Your task:
Could you reproduce, from the records below, everything from the line with "Section inside." down to the line with "tc_dialog : exists", keeping both of those lines and changing nothing?

Exercise inputs:
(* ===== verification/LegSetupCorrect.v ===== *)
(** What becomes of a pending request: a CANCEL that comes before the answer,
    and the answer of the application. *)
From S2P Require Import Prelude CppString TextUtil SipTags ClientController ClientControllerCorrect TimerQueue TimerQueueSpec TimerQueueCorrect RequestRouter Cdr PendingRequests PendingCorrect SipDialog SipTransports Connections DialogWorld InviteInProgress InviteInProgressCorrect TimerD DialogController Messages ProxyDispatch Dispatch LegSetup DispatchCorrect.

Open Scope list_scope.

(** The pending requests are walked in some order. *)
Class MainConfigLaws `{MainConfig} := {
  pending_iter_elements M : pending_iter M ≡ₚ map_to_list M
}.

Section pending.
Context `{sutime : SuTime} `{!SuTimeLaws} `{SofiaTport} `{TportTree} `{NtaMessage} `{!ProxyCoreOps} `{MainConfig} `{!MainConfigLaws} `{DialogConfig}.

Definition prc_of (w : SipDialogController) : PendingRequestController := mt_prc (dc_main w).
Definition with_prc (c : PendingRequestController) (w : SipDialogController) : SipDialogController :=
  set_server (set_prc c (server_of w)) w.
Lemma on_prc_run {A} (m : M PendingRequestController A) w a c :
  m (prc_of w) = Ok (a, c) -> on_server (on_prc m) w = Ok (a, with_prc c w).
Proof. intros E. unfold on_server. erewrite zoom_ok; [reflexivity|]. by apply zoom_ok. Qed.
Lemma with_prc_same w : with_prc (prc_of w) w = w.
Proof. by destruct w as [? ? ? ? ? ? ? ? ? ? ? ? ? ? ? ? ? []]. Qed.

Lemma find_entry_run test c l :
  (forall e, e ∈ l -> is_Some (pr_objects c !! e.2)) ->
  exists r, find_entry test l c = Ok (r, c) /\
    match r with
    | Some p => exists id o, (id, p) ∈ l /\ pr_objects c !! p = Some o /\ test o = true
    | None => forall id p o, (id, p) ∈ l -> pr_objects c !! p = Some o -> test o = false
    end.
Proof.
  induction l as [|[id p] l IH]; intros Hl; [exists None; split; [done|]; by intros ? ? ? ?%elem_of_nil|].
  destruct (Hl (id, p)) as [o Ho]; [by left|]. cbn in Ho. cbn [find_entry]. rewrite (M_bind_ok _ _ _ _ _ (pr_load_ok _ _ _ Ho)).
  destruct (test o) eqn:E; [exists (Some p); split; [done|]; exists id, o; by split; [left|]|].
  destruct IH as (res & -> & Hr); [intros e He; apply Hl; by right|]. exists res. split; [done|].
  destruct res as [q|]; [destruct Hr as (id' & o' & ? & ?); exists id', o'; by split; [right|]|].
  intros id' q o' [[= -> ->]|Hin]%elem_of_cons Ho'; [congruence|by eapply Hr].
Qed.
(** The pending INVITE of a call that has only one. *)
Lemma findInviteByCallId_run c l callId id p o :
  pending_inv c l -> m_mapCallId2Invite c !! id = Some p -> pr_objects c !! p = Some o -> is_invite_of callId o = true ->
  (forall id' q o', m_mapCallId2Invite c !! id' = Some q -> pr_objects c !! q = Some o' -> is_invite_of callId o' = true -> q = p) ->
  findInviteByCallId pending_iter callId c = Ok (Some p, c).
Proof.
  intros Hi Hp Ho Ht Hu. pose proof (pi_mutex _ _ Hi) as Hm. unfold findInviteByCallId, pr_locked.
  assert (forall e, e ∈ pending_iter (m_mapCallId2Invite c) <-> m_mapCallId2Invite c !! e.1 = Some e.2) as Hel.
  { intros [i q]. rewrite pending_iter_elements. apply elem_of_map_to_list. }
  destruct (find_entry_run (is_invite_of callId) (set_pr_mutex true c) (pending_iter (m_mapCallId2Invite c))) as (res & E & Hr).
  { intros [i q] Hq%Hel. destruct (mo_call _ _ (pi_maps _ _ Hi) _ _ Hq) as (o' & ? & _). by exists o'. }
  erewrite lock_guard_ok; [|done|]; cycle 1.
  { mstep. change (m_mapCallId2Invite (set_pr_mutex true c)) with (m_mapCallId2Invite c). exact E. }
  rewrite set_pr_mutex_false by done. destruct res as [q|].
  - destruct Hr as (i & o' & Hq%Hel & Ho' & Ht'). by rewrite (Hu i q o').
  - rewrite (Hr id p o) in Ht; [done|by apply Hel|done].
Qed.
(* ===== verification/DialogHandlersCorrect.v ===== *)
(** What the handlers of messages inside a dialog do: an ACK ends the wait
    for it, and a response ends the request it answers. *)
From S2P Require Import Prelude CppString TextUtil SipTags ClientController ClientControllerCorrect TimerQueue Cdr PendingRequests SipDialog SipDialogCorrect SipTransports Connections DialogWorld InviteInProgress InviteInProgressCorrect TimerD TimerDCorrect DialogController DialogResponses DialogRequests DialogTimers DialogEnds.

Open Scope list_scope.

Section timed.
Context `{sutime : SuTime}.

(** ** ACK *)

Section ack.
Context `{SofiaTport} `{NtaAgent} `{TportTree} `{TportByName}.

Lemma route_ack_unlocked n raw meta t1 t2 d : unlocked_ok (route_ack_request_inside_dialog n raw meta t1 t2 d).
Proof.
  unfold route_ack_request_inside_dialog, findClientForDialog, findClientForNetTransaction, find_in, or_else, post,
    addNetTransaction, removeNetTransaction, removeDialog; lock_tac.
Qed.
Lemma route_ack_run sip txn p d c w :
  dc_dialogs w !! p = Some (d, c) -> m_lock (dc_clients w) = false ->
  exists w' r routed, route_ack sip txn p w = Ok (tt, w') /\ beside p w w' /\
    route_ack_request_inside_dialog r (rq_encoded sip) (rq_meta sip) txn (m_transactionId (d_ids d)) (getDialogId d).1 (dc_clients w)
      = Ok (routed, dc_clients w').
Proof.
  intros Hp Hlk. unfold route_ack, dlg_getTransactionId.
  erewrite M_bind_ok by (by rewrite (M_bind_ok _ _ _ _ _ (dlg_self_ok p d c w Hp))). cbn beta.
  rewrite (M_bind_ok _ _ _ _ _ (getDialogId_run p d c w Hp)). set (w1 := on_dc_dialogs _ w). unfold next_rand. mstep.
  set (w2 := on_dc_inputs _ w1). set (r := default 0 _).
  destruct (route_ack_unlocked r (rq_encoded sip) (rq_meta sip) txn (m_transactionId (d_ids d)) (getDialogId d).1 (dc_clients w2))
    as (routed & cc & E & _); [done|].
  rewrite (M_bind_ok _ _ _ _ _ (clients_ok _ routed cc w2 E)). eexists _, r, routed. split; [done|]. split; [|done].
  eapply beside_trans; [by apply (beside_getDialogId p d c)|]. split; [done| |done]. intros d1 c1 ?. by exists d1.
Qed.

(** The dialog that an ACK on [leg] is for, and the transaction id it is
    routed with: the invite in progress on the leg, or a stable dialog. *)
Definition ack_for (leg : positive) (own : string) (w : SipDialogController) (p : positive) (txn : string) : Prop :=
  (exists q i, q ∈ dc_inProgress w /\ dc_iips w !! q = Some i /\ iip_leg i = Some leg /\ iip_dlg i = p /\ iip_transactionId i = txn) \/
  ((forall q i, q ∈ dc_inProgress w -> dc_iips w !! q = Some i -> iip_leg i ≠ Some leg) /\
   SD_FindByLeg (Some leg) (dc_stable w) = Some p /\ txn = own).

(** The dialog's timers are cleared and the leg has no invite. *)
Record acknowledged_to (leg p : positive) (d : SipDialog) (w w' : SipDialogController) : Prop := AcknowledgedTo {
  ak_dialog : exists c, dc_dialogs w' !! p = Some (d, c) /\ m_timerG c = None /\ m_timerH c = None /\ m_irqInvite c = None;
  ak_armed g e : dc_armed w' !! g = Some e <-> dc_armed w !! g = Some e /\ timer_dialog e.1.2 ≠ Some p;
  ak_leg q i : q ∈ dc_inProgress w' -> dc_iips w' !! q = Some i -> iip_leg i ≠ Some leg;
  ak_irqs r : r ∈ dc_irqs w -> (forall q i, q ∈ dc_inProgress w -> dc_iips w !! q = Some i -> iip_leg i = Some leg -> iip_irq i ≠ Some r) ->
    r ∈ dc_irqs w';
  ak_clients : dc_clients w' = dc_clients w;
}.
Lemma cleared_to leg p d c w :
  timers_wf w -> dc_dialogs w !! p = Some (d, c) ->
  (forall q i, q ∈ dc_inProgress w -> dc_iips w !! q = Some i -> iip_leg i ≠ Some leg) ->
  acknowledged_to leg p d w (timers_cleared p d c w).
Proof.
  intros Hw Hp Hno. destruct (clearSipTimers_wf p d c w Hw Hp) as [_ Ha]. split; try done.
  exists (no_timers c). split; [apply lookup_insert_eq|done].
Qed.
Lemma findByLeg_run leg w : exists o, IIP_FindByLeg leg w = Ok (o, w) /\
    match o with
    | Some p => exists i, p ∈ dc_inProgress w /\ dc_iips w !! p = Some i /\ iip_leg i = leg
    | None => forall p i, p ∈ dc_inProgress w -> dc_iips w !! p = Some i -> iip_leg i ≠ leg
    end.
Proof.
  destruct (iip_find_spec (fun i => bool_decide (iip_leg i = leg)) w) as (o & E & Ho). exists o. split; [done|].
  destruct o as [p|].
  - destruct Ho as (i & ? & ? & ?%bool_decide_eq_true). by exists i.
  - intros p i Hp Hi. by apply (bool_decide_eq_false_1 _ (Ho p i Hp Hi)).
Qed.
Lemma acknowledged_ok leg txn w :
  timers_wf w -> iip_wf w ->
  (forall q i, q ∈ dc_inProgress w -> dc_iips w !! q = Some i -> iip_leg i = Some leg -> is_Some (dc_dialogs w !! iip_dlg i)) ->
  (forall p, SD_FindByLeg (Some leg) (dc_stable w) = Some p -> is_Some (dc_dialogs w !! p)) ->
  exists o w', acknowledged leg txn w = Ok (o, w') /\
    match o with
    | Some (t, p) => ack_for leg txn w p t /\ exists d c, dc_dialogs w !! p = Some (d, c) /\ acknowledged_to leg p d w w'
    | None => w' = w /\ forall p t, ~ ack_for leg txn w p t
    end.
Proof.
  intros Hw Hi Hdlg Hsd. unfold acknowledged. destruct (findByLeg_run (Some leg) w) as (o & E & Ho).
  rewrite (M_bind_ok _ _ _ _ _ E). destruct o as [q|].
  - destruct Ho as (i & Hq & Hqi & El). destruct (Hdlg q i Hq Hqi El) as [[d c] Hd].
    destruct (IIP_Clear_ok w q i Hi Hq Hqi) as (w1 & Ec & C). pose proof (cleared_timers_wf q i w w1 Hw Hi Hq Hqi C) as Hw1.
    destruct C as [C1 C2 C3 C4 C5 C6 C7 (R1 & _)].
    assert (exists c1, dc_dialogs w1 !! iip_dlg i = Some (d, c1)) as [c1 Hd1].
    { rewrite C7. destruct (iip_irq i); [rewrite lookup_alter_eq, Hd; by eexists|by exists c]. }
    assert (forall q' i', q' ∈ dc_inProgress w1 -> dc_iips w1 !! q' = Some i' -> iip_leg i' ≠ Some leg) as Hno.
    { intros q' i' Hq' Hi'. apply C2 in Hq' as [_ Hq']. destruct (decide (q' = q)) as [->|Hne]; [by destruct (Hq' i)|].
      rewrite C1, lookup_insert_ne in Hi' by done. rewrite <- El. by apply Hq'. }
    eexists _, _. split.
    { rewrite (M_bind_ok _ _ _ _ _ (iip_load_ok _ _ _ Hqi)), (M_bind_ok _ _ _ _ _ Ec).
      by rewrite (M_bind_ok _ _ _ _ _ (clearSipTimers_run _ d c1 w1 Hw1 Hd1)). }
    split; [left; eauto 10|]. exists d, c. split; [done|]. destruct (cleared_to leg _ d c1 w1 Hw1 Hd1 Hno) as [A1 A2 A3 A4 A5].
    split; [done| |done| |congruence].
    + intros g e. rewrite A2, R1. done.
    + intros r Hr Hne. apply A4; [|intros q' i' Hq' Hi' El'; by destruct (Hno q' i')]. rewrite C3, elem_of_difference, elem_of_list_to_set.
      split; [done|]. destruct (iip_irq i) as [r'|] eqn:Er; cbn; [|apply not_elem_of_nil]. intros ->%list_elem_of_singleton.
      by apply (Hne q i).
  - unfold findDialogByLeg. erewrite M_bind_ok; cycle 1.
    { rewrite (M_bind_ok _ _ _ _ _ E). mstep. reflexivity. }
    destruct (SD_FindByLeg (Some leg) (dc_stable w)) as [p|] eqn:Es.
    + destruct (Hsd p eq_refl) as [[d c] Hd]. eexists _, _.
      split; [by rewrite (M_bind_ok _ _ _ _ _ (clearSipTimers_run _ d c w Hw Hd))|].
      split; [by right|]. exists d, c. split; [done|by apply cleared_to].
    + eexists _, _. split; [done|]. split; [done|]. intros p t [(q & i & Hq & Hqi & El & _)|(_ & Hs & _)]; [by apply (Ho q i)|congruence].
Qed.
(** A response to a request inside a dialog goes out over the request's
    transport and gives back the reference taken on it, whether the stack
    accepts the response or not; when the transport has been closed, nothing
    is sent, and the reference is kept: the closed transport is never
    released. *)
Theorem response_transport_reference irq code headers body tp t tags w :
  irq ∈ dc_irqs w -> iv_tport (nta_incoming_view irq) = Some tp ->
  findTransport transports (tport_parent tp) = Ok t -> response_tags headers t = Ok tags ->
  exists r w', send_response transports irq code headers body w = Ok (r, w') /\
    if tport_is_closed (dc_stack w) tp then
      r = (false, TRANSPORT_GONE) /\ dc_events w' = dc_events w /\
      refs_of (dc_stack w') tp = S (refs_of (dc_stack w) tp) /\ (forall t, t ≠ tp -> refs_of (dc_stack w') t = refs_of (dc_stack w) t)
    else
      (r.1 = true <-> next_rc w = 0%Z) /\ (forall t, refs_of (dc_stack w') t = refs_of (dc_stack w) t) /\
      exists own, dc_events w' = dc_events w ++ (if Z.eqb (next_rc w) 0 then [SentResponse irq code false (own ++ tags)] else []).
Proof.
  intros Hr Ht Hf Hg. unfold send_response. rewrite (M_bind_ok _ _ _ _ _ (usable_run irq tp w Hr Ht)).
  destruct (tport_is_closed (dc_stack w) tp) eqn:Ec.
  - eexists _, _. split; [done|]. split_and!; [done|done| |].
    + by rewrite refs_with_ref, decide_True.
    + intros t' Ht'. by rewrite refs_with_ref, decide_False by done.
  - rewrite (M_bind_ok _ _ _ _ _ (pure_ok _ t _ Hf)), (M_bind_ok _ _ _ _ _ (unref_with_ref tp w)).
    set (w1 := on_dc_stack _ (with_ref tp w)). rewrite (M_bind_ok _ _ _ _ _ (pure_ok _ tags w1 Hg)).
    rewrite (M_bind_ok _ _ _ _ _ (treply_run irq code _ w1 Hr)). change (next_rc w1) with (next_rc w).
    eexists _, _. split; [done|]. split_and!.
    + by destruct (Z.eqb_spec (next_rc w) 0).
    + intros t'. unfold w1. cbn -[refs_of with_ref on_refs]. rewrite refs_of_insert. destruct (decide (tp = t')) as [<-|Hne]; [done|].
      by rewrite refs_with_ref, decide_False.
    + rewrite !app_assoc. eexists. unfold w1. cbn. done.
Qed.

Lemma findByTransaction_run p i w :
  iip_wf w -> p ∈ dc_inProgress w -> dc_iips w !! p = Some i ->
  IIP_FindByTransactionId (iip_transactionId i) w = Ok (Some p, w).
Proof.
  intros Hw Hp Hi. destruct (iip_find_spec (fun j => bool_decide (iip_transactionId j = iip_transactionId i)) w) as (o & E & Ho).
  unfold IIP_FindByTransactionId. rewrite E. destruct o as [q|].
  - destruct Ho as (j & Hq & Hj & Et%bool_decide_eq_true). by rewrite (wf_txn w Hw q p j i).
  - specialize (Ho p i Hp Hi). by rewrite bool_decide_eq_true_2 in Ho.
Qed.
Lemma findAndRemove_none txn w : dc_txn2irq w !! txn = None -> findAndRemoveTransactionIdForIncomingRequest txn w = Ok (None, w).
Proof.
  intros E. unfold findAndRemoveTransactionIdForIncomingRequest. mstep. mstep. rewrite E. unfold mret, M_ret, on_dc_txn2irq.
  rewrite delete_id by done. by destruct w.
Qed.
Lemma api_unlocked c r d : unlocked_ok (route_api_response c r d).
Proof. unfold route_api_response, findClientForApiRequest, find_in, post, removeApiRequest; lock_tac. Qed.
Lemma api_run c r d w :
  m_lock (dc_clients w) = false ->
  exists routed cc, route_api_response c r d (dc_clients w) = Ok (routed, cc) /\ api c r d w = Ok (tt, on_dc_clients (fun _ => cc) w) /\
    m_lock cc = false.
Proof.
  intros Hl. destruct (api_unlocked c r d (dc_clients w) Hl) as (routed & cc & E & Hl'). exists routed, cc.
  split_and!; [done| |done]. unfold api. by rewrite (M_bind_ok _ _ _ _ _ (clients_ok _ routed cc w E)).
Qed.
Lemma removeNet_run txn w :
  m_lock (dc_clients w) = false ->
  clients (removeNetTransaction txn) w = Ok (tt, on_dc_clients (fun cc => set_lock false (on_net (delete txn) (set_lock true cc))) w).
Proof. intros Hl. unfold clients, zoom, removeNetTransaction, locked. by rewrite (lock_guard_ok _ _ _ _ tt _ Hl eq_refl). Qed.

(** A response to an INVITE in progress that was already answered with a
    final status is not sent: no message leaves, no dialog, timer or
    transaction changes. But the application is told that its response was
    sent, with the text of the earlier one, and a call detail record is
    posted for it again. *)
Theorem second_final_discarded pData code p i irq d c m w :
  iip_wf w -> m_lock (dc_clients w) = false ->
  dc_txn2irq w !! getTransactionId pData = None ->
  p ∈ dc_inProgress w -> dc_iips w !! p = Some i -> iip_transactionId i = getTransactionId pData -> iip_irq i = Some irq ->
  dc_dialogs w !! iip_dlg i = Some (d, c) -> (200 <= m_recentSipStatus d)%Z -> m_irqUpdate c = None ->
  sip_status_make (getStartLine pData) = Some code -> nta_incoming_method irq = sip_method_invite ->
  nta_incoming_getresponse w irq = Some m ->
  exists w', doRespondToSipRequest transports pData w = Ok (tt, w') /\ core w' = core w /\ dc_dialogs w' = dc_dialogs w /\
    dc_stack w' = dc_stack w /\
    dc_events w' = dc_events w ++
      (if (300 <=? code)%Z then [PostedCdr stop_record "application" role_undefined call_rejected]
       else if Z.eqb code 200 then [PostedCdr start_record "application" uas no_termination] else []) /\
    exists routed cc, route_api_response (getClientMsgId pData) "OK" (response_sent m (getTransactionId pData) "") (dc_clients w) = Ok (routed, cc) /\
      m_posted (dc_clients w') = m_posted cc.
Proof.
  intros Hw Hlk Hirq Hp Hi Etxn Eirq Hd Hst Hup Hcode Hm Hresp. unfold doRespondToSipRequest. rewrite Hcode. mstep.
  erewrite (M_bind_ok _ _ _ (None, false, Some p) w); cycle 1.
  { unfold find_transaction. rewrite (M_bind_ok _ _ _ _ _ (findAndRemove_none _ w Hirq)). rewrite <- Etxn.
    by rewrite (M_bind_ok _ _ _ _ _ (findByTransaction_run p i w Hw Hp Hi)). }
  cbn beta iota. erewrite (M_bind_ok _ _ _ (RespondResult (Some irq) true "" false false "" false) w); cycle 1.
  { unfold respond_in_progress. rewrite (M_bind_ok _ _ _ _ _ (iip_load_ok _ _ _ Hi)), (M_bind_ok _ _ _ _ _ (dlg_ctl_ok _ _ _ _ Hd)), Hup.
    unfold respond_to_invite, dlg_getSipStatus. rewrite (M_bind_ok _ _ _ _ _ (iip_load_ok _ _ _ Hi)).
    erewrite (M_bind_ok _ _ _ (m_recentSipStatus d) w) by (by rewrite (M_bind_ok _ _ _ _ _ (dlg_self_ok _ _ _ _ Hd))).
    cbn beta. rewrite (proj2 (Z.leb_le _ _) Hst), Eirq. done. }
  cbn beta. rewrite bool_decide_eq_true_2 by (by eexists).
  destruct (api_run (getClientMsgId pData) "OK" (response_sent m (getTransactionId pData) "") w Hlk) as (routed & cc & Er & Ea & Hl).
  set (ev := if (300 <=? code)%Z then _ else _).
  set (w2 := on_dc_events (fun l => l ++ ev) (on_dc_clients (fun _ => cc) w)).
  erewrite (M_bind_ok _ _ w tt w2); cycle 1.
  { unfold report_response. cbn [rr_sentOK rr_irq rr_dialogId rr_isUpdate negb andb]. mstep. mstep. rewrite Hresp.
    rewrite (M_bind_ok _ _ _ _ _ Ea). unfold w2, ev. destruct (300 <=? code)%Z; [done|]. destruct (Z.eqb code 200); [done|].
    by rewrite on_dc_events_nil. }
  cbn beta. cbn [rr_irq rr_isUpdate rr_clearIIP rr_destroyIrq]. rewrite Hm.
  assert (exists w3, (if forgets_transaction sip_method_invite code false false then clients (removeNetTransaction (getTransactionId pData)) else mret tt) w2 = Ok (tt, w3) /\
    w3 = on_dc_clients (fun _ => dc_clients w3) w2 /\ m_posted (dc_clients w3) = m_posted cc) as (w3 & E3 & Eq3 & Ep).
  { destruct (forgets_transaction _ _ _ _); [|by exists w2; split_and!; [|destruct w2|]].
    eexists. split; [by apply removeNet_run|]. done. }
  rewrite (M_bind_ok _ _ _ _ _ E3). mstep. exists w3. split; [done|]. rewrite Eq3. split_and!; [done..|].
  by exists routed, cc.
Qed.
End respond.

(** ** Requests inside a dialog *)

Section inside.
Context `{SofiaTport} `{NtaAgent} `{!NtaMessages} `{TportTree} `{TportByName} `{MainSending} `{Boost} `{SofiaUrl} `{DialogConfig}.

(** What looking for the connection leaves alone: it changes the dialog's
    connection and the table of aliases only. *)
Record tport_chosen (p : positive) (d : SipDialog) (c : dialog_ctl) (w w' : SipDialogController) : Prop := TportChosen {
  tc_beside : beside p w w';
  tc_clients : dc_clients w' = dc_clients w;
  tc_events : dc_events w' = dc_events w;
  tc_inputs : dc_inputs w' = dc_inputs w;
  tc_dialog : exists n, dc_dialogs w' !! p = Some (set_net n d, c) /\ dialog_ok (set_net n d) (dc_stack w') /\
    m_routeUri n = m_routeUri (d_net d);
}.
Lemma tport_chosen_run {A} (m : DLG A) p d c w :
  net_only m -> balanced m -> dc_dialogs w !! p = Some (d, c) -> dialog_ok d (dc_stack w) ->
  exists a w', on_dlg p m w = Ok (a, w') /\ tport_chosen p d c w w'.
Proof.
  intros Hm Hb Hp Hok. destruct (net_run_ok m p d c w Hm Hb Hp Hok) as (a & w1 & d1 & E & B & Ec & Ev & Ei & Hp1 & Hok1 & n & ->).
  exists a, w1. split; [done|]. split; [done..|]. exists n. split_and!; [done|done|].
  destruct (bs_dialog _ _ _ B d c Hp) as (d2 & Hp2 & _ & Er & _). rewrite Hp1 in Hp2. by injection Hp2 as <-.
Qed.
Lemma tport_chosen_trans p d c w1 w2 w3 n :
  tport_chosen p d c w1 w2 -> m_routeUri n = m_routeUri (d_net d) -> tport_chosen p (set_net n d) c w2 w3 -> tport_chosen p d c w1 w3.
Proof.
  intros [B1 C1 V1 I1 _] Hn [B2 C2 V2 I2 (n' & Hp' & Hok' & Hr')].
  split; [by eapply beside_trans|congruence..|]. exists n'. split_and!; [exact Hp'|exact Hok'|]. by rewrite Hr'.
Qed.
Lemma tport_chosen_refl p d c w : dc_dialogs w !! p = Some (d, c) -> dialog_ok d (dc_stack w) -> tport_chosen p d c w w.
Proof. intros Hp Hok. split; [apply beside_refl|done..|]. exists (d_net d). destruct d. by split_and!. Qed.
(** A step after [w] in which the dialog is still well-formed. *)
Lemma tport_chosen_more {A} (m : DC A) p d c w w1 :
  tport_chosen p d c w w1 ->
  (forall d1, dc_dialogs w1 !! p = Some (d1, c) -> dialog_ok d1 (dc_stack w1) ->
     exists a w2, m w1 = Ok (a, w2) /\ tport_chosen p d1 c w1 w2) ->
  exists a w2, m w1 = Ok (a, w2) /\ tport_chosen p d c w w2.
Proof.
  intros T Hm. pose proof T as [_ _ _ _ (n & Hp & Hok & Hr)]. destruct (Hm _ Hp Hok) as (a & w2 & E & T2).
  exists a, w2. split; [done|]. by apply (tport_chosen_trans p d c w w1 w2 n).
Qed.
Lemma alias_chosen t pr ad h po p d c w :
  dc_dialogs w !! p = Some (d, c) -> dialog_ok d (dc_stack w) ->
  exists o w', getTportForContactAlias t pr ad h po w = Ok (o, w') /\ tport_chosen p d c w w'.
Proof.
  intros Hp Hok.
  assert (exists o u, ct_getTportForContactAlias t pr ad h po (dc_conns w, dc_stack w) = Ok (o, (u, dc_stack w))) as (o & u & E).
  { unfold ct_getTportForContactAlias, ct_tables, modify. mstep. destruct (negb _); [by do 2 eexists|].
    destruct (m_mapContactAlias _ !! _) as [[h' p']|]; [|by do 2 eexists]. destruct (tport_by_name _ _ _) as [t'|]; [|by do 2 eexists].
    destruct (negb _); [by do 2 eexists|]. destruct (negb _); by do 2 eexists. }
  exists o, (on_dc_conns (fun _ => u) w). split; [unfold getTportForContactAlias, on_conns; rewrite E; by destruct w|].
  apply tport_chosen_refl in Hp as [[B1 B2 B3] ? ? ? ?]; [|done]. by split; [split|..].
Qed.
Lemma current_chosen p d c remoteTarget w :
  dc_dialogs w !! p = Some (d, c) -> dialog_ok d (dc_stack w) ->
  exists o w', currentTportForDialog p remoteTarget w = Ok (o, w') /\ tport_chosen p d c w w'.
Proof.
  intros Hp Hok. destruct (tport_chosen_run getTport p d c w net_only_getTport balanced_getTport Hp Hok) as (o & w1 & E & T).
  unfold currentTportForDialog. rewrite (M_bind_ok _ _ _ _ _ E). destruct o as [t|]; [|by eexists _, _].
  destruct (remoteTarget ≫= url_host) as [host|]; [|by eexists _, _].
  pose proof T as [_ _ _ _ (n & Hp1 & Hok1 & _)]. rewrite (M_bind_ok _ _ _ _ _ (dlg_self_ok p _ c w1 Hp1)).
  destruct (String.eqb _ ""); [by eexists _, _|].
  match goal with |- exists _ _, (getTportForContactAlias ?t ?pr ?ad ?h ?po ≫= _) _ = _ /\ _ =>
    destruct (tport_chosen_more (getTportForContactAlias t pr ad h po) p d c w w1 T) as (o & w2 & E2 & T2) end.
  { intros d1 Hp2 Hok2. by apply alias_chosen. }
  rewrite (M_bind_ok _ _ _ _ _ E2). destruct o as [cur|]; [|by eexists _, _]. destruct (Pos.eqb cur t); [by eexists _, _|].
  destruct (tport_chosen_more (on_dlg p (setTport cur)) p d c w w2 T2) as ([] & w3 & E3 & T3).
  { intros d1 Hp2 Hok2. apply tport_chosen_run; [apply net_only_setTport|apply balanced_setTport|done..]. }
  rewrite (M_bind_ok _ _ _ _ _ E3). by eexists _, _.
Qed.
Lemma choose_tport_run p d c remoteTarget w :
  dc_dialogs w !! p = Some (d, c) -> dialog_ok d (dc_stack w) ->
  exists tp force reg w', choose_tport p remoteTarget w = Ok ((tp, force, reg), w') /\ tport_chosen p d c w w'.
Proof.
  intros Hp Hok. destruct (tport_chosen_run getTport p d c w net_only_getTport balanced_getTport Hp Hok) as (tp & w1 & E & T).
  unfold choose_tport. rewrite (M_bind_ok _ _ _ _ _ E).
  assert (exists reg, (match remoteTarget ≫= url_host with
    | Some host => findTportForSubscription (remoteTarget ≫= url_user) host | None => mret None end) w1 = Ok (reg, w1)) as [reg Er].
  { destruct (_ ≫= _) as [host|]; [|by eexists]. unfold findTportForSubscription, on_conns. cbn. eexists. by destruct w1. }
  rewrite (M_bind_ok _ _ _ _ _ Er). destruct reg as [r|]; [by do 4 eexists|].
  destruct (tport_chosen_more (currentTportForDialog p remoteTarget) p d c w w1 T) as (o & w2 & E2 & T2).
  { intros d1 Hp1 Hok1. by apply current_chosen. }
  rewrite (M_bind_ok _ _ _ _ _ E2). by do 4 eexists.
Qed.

Answer below:
Section inside.
Context `{SofiaTport} `{NtaAgent} `{!NtaMessages} `{TportTree} `{TportByName} `{MainSending} `{Boost} `{SofiaUrl} `{DialogConfig}.

(** What looking for the connection leaves alone: it changes the dialog's
    connection and the table of aliases only. *)
Record tport_chosen (p : positive) (d : SipDialog) (c : dialog_ctl) (w w' : SipDialogController) : Prop := TportChosen {
  tc_beside : beside p w w';
  tc_clients : dc_clients w' = dc_clients w;
  tc_events : dc_events w' = dc_events w;
  tc_inputs : dc_inputs w' = dc_inputs w;
  tc_dialog : exists n, dc_dialogs w' !! p = Some (set_net n d, c) /\ dialog_ok (set_net n d) (dc_stack w') /\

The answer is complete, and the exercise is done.